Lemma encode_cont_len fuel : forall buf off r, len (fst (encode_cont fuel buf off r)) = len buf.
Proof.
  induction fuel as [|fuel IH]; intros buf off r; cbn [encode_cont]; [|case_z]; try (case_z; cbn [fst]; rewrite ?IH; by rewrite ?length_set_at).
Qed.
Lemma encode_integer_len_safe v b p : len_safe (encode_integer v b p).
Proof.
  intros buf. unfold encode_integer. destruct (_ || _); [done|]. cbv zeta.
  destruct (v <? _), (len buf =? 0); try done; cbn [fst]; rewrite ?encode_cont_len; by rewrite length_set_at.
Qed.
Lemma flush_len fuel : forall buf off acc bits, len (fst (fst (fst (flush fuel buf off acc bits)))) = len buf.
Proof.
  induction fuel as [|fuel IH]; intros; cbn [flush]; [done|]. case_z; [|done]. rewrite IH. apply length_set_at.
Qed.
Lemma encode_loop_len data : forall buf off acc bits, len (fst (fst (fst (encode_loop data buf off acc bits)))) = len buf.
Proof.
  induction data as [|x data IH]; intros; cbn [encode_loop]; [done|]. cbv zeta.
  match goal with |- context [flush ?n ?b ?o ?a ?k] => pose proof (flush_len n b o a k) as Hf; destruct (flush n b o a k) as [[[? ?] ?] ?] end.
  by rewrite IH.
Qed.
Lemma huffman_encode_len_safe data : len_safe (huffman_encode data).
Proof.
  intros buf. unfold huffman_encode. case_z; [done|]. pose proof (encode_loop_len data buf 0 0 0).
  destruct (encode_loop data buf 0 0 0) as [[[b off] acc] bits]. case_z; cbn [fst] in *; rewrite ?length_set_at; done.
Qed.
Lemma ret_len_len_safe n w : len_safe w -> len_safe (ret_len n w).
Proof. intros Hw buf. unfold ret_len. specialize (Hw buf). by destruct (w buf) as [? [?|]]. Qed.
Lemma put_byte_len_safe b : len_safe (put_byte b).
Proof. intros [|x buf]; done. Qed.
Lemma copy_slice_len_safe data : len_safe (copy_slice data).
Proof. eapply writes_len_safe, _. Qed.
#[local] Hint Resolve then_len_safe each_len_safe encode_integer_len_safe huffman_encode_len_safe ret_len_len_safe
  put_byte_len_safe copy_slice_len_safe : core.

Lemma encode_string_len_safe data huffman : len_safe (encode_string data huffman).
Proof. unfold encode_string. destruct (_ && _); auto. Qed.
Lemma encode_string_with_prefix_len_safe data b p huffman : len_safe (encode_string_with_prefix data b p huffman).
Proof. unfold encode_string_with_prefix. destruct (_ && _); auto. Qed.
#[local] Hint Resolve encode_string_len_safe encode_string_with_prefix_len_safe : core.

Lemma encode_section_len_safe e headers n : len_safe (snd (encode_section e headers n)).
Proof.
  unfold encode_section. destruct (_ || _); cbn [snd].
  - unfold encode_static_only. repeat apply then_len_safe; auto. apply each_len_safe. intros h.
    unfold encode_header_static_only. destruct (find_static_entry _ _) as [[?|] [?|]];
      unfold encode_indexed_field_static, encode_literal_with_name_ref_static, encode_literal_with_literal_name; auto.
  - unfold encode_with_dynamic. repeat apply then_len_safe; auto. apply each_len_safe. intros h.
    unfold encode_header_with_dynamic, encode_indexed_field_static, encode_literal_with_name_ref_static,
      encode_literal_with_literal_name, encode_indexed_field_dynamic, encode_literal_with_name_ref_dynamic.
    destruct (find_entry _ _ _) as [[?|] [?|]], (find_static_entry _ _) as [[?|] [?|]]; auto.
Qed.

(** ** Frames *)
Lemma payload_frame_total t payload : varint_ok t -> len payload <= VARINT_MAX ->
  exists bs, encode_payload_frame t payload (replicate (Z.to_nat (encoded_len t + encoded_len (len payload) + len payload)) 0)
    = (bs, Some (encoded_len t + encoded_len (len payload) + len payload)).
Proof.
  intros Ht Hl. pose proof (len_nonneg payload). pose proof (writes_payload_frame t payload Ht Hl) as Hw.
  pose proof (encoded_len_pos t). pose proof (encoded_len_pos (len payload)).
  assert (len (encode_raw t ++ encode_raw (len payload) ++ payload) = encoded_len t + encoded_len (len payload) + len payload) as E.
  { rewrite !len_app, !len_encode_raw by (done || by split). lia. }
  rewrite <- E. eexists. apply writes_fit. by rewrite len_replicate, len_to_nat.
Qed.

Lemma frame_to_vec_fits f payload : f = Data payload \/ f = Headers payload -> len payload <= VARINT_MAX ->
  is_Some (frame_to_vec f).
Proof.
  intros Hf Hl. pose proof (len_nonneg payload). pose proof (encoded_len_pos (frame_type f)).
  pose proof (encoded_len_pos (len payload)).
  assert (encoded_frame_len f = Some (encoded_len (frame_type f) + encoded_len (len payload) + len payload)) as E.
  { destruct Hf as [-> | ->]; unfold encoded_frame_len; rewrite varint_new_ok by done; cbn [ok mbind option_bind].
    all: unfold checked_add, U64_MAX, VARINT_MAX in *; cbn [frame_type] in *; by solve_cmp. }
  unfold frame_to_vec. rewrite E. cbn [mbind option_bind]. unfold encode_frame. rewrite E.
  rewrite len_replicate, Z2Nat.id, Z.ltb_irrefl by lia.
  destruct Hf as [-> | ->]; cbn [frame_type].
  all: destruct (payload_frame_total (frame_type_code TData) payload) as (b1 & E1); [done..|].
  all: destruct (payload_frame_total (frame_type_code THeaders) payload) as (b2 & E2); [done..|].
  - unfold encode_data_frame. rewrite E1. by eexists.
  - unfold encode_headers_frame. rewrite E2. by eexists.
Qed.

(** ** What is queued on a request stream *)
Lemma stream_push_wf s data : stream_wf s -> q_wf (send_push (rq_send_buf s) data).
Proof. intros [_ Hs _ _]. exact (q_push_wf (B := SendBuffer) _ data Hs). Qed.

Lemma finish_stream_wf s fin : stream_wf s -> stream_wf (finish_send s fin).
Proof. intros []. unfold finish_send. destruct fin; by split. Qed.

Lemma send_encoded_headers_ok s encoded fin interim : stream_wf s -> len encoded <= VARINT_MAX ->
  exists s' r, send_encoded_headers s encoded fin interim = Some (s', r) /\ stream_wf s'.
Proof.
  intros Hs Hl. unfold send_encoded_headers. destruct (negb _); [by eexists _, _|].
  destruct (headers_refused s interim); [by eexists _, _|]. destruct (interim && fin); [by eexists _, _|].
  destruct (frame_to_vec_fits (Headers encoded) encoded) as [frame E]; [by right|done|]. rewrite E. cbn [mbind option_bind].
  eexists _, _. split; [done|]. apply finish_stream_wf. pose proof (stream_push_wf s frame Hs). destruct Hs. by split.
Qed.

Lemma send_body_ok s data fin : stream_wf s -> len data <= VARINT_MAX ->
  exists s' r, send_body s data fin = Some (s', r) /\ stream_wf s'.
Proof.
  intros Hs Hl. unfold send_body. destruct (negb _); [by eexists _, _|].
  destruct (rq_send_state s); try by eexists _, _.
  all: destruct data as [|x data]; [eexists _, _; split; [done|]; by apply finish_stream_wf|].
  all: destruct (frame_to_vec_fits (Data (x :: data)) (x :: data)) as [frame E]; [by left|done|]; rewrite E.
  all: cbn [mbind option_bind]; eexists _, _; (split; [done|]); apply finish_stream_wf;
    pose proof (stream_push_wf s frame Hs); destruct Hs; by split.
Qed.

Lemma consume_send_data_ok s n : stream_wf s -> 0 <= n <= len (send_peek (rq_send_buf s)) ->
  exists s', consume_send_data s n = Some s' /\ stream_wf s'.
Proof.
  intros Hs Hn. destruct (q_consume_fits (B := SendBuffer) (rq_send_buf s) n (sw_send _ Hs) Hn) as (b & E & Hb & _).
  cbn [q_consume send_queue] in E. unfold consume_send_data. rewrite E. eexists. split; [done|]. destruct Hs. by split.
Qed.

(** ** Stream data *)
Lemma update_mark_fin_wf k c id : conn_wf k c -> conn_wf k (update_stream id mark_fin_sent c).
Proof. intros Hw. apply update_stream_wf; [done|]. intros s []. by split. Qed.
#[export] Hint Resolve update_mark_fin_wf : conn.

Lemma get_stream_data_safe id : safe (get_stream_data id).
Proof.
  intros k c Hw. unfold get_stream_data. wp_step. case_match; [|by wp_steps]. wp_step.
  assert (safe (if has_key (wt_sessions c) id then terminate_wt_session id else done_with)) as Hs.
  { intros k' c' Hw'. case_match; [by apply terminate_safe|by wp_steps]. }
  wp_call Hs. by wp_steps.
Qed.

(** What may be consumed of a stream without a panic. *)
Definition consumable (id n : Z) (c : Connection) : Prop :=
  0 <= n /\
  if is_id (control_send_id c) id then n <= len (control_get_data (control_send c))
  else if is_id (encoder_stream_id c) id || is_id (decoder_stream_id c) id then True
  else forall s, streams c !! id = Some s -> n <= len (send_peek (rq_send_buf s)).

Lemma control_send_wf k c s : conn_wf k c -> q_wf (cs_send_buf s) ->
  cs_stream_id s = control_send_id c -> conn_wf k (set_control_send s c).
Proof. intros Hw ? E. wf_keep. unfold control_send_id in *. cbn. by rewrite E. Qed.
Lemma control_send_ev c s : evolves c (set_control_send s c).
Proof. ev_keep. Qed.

§ Required work: Set down exactly the lines of the data above, beginning with the line that has "Lemma frame_to_vec_fits f" and ending with the line that has "[ok mbind option_bind].", and no others.

§ Response below:
Lemma frame_to_vec_fits f payload : f = Data payload \/ f = Headers payload -> len payload <= VARINT_MAX ->
  is_Some (frame_to_vec f).
Proof.
  intros Hf Hl. pose proof (len_nonneg payload). pose proof (encoded_len_pos (frame_type f)).
  pose proof (encoded_len_pos (len payload)).
  assert (encoded_frame_len f = Some (encoded_len (frame_type f) + encoded_len (len payload) + len payload)) as E.
  { destruct Hf as [-> | ->]; unfold encoded_frame_len; rewrite varint_new_ok by done; cbn [ok mbind option_bind].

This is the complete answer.